Doch dann rief sie sich in Erinnerung, dass es einen großen
Unterschied zwischen Bragg und Evan gab: Im Unterschied zu ihrem Bruder hatte
Bragg ein Verhältnis mit der Frau eines anderen Mannes.
»Fran... Miss Cahill?« Braggs bernsteinfarbene Augen blickten sie
besorgt an.
»Gibt es Neuigkeiten über die Entführung?«, fragte sie und
verschränkte die Arme fest vor der Brust. Obgleich alles in ihr danach drängte,
vor Bragg zurückzuweichen, tat sie es nicht. Ihr wurde klar, dass sie sich
betrogen fühlte, und es war ein schreckliches Gefühl.
»Nein.« Ein härterer Zug legte sich um seinen Mund. »Haben Sie
gelesen, was in den Zeitungen steht?«
Sie zögerte. »Ja, das habe ich. Leider.«
Wie konnte sie sich betrogen fühlen? Sie waren
doch im Grunde nichts weiter als Fremde, er schuldete ihr nichts, rein gar
nichts. Seine Augen verfinsterten sich.
»Ganz New York hat es gelesen«, sagte er. »Genauso wie die
Burtons.«
»Eliza muss außer sich sein«, erwiderte Francesca, wobei ihr
auffiel, wie hölzern ihre Stimme klang.
»Ich komme gerade von den Burtons«, sagte
Bragg und musterte Francesca leicht verwirrt. »Mrs Burton ist überzeugt, dass
ihr Sohn tot ist.« Dann fügte er hinzu: »Fehlt Ihnen auch ganz bestimmt
nichts?«
Bei diesen Worten meinte Francesca, das Herz
müsse ihr brechen.
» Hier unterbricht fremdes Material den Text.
(** With unique ids and string ids on the completed tasks, what is left is
    the active tasks. *)
Lemma cleared_active (ts : list Task) :
  NoDup (map id ts) ->
  Forall (fun t => is_completed t = true -> exists s, id t = VStr s) ts ->
  cleared (List.filter is_completed ts) ts = List.filter is_active ts.
Proof.
  intros Hnd Hstr. rewrite cleared_filter. apply filter_ext_in.
  intros t Ht. unfold is_active. fold (is_completed t).
  destruct (is_completed t) eqn:Hc; simpl.
  - rewrite Forall_forall in Hstr.
    destruct (Hstr t (proj2 (list_elem_of_In _ _) Ht) Hc) as [s Hs].
    assert (existsb (fun c => shares_id c t) (List.filter is_completed ts)
            = true) as ->; [|reflexivity].
    apply existsb_exists. exists t. split; [|now apply (shares_id_refl t s)].
    apply filter_In. auto.
  - destruct (existsb _ _) eqn:Hex; [|reflexivity].
    apply existsb_exists in Hex as (c & Hin & Hsh).
    apply filter_In in Hin as [Hin Hcc].
    apply shares_id_eq in Hsh.
    assert (t = c) as ->; [|congruence].
    apply (unique_id_same ts); auto; now apply list_elem_of_In.
Qed.

Lemma clear_log_each (cs ts : list Task) :
  NoDup (map id cs) ->
  Forall (fun c => exists s, id c = VStr s) cs ->
  Forall (fun c => c ∈ ts) cs ->
  clear_log cs ts = concat (repeat [CallSave; CallRender] (length cs)).
Proof.
  revert ts. induction cs as [|c cs IH]; intros ts Hnd Hstr Hin; simpl;
    [reflexivity|].
  apply NoDup_cons in Hnd as [Hnot Hnd].
  apply Forall_cons in Hstr as [[s Hs] Hstr].
  apply Forall_cons in Hin as [Hc Hin].
  assert (existsb (shares_id c) ts = true) as ->.
  { apply existsb_exists. exists c. split; [now apply list_elem_of_In|].
    now apply (shares_id_refl c s). }
  rewrite IH; auto.
  rewrite Forall_forall in Hin |- *. intros d Hd.
  apply list_elem_of_In, filter_In. split; [now apply list_elem_of_In, Hin|].
  destruct (shares_id c d) eqn:Hsh; [|reflexivity].
  exfalso. apply Hnot. apply shares_id_eq in Hsh. rewrite <- Hsh.
  now apply (list_elem_of_fmap_2 id).
Qed.

Lemma unique_id_filter (p : Task -> bool) (ts : list Task) :
  NoDup (map id ts) -> NoDup (map id (List.filter p ts)).
Proof.
  induction ts as [|t ts IH]; simpl; [auto|].
  intros Hnd. apply NoDup_cons in Hnd as [Hnot Hnd].
  destruct (p t); simpl; [|auto].
  apply NoDup_cons. split; [|auto].
  intros Hin. apply Hnot.
  apply list_elem_of_fmap in Hin as (u & -> & Hu).
  apply list_elem_of_In, filter_In in Hu as [Hu _].
  now apply (list_elem_of_fmap_2 id), list_elem_of_In.
Qed.

Lemma deref_In (h : gmap loc Task) (ls : list loc) l t :
  In l ls -> h !! l = Some t -> In t (deref h ls).
Proof.
  induction ls as [|x ls IH]; simpl; [tauto|].
  intros [->|Hin] Hl.
  - rewrite Hl. now left.
  - destruct (h !! x); [right|]; auto.
Qed.

Lemma collection_new_array (ls : list loc) st :
  wf st ->
  collection (set_arrs (insert (fresh (dom (arrs st))) ls) st) = collection st.
Proof.
  intros Hwf. pose proof (fresh_array_not_tasks st Hwf) as Hne.
  unfold collection, elements_of. simpl. now rewrite lookup_insert_ne.
Qed.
Wie konnte er es nur wagen, so freundlich zu ihr zu sein, so
voller Mitgefühl? Doch auch wenn Eliza ihren Mann betrog, so änderte dies doch
nichts an der Tatsache, dass sie eine Mutter war, deren Kind vermisst wurde,
ein Kind, das womöglich bereits den Tod gefunden hatte. Francesca brachte es
nicht über sich, Verachtung für sie zu empfinden.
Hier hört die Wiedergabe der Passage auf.